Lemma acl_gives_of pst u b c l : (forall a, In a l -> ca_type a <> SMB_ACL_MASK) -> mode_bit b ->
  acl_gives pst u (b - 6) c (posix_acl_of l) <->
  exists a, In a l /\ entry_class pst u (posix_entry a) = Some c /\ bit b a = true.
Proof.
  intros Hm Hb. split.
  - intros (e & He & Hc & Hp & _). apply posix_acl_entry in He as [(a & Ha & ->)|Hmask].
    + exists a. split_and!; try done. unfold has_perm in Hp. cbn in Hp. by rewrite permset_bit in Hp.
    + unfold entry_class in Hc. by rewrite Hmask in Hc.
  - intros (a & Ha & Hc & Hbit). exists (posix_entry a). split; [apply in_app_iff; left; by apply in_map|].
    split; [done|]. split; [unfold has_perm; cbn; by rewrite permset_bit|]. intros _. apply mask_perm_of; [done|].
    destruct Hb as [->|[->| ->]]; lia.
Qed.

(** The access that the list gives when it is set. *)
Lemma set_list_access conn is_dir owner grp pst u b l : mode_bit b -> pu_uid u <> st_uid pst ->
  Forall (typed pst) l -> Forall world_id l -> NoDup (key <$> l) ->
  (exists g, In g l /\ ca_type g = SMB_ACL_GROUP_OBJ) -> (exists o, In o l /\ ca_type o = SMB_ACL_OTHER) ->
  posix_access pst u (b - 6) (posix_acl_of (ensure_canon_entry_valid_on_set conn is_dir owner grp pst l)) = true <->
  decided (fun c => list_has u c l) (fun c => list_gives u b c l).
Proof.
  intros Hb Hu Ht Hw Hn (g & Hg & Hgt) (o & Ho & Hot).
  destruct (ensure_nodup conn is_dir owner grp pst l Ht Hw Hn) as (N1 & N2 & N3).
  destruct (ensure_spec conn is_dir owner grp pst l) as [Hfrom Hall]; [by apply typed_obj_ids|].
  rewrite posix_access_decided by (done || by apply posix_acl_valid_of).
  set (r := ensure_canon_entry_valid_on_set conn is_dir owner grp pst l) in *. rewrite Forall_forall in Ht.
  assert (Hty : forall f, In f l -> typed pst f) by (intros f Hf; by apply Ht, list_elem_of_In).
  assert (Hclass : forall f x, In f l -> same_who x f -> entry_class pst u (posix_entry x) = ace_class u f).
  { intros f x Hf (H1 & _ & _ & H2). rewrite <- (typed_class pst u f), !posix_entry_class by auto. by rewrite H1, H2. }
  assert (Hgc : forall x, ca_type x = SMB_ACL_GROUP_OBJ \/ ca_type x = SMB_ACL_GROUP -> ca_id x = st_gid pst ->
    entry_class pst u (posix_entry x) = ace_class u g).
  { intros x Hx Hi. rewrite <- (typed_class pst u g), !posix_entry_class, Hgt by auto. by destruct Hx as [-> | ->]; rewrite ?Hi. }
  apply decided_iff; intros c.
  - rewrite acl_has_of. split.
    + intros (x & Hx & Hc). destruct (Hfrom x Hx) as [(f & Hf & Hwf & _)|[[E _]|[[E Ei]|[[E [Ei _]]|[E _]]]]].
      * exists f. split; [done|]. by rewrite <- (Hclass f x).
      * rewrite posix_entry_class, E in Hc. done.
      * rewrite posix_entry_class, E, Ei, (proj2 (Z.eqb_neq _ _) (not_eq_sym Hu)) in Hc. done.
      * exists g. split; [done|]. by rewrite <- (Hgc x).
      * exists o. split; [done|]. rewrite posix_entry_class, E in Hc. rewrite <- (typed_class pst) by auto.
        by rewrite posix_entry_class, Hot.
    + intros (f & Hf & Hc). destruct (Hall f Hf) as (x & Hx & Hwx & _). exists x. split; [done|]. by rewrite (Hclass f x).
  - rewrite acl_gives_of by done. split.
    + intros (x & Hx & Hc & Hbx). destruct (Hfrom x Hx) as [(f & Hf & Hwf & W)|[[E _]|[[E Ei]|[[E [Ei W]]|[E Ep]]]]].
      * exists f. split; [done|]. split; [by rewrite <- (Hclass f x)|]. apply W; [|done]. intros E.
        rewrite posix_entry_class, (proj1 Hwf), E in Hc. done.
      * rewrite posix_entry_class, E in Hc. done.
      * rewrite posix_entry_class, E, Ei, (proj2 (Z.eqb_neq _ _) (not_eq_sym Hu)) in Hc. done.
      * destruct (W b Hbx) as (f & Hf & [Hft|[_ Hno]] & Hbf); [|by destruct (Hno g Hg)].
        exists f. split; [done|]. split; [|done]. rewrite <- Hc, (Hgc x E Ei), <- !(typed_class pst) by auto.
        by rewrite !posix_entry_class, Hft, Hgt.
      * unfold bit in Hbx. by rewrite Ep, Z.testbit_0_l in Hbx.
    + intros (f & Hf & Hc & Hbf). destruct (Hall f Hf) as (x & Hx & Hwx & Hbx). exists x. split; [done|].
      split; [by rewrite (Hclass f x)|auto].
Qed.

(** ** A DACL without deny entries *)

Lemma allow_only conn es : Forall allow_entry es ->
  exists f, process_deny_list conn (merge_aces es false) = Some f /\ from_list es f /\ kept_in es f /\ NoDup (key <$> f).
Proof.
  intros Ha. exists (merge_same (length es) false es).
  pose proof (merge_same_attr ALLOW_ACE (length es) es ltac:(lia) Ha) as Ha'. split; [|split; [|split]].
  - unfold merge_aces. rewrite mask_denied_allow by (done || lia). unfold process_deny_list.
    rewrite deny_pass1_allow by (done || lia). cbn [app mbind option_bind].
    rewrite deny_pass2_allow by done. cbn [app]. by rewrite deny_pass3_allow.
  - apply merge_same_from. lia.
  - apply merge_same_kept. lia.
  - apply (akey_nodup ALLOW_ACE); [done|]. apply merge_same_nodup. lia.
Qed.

● **Your assignment**: An exact copy of every line above, start to finish, is required.

● **Solution to this exercise**:
Lemma acl_gives_of pst u b c l : (forall a, In a l -> ca_type a <> SMB_ACL_MASK) -> mode_bit b ->
  acl_gives pst u (b - 6) c (posix_acl_of l) <->
  exists a, In a l /\ entry_class pst u (posix_entry a) = Some c /\ bit b a = true.
Proof.
  intros Hm Hb. split.
  - intros (e & He & Hc & Hp & _). apply posix_acl_entry in He as [(a & Ha & ->)|Hmask].
    + exists a. split_and!; try done. unfold has_perm in Hp. cbn in Hp. by rewrite permset_bit in Hp.
    + unfold entry_class in Hc. by rewrite Hmask in Hc.
  - intros (a & Ha & Hc & Hbit). exists (posix_entry a). split; [apply in_app_iff; left; by apply in_map|].
    split; [done|]. split; [unfold has_perm; cbn; by rewrite permset_bit|]. intros _. apply mask_perm_of; [done|].
    destruct Hb as [->|[->| ->]]; lia.
Qed.

(** The access that the list gives when it is set. *)
Lemma set_list_access conn is_dir owner grp pst u b l : mode_bit b -> pu_uid u <> st_uid pst ->
  Forall (typed pst) l -> Forall world_id l -> NoDup (key <$> l) ->
  (exists g, In g l /\ ca_type g = SMB_ACL_GROUP_OBJ) -> (exists o, In o l /\ ca_type o = SMB_ACL_OTHER) ->
  posix_access pst u (b - 6) (posix_acl_of (ensure_canon_entry_valid_on_set conn is_dir owner grp pst l)) = true <->
  decided (fun c => list_has u c l) (fun c => list_gives u b c l).
Proof.
  intros Hb Hu Ht Hw Hn (g & Hg & Hgt) (o & Ho & Hot).
  destruct (ensure_nodup conn is_dir owner grp pst l Ht Hw Hn) as (N1 & N2 & N3).
  destruct (ensure_spec conn is_dir owner grp pst l) as [Hfrom Hall]; [by apply typed_obj_ids|].
  rewrite posix_access_decided by (done || by apply posix_acl_valid_of).
  set (r := ensure_canon_entry_valid_on_set conn is_dir owner grp pst l) in *. rewrite Forall_forall in Ht.
  assert (Hty : forall f, In f l -> typed pst f) by (intros f Hf; by apply Ht, list_elem_of_In).
  assert (Hclass : forall f x, In f l -> same_who x f -> entry_class pst u (posix_entry x) = ace_class u f).
  { intros f x Hf (H1 & _ & _ & H2). rewrite <- (typed_class pst u f), !posix_entry_class by auto. by rewrite H1, H2. }
  assert (Hgc : forall x, ca_type x = SMB_ACL_GROUP_OBJ \/ ca_type x = SMB_ACL_GROUP -> ca_id x = st_gid pst ->
    entry_class pst u (posix_entry x) = ace_class u g).
  { intros x Hx Hi. rewrite <- (typed_class pst u g), !posix_entry_class, Hgt by auto. by destruct Hx as [-> | ->]; rewrite ?Hi. }
  apply decided_iff; intros c.
  - rewrite acl_has_of. split.
    + intros (x & Hx & Hc). destruct (Hfrom x Hx) as [(f & Hf & Hwf & _)|[[E _]|[[E Ei]|[[E [Ei _]]|[E _]]]]].
      * exists f. split; [done|]. by rewrite <- (Hclass f x).
      * rewrite posix_entry_class, E in Hc. done.
      * rewrite posix_entry_class, E, Ei, (proj2 (Z.eqb_neq _ _) (not_eq_sym Hu)) in Hc. done.
      * exists g. split; [done|]. by rewrite <- (Hgc x).
      * exists o. split; [done|]. rewrite posix_entry_class, E in Hc. rewrite <- (typed_class pst) by auto.
        by rewrite posix_entry_class, Hot.
    + intros (f & Hf & Hc). destruct (Hall f Hf) as (x & Hx & Hwx & _). exists x. split; [done|]. by rewrite (Hclass f x).
  - rewrite acl_gives_of by done. split.
    + intros (x & Hx & Hc & Hbx). destruct (Hfrom x Hx) as [(f & Hf & Hwf & W)|[[E _]|[[E Ei]|[[E [Ei W]]|[E Ep]]]]].
      * exists f. split; [done|]. split; [by rewrite <- (Hclass f x)|]. apply W; [|done]. intros E.
        rewrite posix_entry_class, (proj1 Hwf), E in Hc. done.
      * rewrite posix_entry_class, E in Hc. done.
      * rewrite posix_entry_class, E, Ei, (proj2 (Z.eqb_neq _ _) (not_eq_sym Hu)) in Hc. done.
      * destruct (W b Hbx) as (f & Hf & [Hft|[_ Hno]] & Hbf); [|by destruct (Hno g Hg)].
        exists f. split; [done|]. split; [|done]. rewrite <- Hc, (Hgc x E Ei), <- !(typed_class pst) by auto.
        by rewrite !posix_entry_class, Hft, Hgt.
      * unfold bit in Hbx. by rewrite Ep, Z.testbit_0_l in Hbx.
    + intros (f & Hf & Hc & Hbf). destruct (Hall f Hf) as (x & Hx & Hwx & Hbx). exists x. split; [done|].
      split; [by rewrite (Hclass f x)|auto].
Qed.

(** ** A DACL without deny entries *)

Lemma allow_only conn es : Forall allow_entry es ->
  exists f, process_deny_list conn (merge_aces es false) = Some f /\ from_list es f /\ kept_in es f /\ NoDup (key <$> f).
Proof.
  intros Ha. exists (merge_same (length es) false es).
  pose proof (merge_same_attr ALLOW_ACE (length es) es ltac:(lia) Ha) as Ha'. split; [|split; [|split]].
  - unfold merge_aces. rewrite mask_denied_allow by (done || lia). unfold process_deny_list.
    rewrite deny_pass1_allow by (done || lia). cbn [app mbind option_bind].
    rewrite deny_pass2_allow by done. cbn [app]. by rewrite deny_pass3_allow.
  - apply merge_same_from. lia.
  - apply merge_same_kept. lia.
  - apply (akey_nodup ALLOW_ACE); [done|]. apply merge_same_nodup. lia.
Qed.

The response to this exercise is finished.